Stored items
──────────────────────────────
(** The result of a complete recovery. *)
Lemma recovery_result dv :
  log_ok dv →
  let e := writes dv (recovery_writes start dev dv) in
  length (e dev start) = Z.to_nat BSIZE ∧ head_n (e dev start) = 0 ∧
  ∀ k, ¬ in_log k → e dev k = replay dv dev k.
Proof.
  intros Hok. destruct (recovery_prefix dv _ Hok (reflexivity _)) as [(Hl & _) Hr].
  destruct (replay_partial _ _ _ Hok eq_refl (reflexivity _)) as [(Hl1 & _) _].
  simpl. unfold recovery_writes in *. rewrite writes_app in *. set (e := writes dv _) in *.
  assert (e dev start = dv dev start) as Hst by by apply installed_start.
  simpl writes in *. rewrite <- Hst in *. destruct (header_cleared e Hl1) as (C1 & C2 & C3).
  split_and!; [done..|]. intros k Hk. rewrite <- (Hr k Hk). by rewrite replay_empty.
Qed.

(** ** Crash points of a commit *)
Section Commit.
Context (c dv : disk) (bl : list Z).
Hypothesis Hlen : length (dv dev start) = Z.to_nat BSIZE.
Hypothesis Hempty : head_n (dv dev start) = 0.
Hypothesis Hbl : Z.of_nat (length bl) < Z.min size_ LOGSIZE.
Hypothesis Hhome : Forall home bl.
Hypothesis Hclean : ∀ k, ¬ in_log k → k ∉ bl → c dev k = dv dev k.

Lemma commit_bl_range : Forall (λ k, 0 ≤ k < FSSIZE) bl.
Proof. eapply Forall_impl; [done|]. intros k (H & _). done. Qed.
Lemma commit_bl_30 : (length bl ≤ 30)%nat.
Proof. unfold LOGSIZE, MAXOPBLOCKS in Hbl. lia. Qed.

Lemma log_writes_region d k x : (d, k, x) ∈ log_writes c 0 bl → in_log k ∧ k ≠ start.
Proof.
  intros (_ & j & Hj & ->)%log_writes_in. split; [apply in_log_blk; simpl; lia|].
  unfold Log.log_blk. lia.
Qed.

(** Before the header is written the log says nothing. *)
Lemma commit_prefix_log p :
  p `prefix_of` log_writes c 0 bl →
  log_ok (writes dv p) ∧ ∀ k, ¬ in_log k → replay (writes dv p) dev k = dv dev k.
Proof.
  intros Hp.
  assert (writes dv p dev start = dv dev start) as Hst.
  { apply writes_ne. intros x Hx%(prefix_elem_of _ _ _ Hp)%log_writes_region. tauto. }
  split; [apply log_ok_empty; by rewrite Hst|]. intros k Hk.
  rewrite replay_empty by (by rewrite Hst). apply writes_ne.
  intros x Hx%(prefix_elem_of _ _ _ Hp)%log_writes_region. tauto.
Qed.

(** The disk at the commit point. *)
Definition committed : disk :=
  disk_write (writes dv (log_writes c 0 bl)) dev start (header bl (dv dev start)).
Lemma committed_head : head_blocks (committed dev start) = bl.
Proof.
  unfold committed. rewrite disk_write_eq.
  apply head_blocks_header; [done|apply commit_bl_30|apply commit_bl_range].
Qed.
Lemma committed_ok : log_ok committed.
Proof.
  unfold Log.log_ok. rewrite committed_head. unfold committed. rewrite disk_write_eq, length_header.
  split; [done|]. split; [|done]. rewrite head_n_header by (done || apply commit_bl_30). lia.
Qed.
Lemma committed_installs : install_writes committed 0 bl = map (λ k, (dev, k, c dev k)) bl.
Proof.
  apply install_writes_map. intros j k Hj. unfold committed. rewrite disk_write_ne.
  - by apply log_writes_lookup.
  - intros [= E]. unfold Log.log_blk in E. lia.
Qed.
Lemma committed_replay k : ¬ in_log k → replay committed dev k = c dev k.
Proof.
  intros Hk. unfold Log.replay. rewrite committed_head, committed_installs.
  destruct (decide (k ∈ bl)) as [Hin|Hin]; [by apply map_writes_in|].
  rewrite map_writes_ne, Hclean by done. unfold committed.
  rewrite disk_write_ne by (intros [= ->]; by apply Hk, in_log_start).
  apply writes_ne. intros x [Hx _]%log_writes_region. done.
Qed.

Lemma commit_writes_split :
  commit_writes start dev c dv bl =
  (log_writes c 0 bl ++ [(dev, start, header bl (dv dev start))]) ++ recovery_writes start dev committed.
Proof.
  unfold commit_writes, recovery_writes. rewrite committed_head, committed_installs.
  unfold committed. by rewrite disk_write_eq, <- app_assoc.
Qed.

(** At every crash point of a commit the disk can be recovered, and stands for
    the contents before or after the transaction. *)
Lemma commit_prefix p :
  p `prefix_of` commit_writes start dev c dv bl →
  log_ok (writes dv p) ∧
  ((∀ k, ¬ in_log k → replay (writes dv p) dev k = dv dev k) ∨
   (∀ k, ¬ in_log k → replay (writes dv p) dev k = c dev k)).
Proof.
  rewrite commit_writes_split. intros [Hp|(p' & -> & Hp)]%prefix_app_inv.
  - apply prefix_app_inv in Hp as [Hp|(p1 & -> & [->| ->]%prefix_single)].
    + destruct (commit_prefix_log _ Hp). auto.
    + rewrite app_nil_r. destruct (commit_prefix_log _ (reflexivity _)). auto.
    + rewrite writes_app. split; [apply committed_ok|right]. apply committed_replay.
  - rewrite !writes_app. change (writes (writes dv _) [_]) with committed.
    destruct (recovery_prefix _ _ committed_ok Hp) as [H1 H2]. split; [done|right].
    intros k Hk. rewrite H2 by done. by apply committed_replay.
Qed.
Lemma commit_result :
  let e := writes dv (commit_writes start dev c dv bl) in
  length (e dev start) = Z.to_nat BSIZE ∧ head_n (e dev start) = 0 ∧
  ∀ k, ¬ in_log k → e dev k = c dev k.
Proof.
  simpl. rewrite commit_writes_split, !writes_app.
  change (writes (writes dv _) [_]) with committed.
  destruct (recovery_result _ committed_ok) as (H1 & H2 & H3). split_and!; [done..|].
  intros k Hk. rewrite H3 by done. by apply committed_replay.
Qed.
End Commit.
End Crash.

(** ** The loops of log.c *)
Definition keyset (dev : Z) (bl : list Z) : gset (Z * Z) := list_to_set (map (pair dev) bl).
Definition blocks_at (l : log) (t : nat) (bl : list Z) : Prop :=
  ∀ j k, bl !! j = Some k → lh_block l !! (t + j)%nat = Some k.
──────────────────────────────
Aim of the task | Of the entries above, repeat exactly the lines from the line with "destruct (replay_partial _" through the line with "simpl writes in", both of them included.

Answer to this problem |
  destruct (replay_partial _ _ _ Hok eq_refl (reflexivity _)) as [(Hl1 & _) _].
  simpl. unfold recovery_writes in *. rewrite writes_app in *. set (e := writes dv _) in *.
  assert (e dev start = dv dev start) as Hst by by apply installed_start.
  simpl writes in *. rewrite <- Hst in *. destruct (header_cleared e Hl1) as (C1 & C2 & C3).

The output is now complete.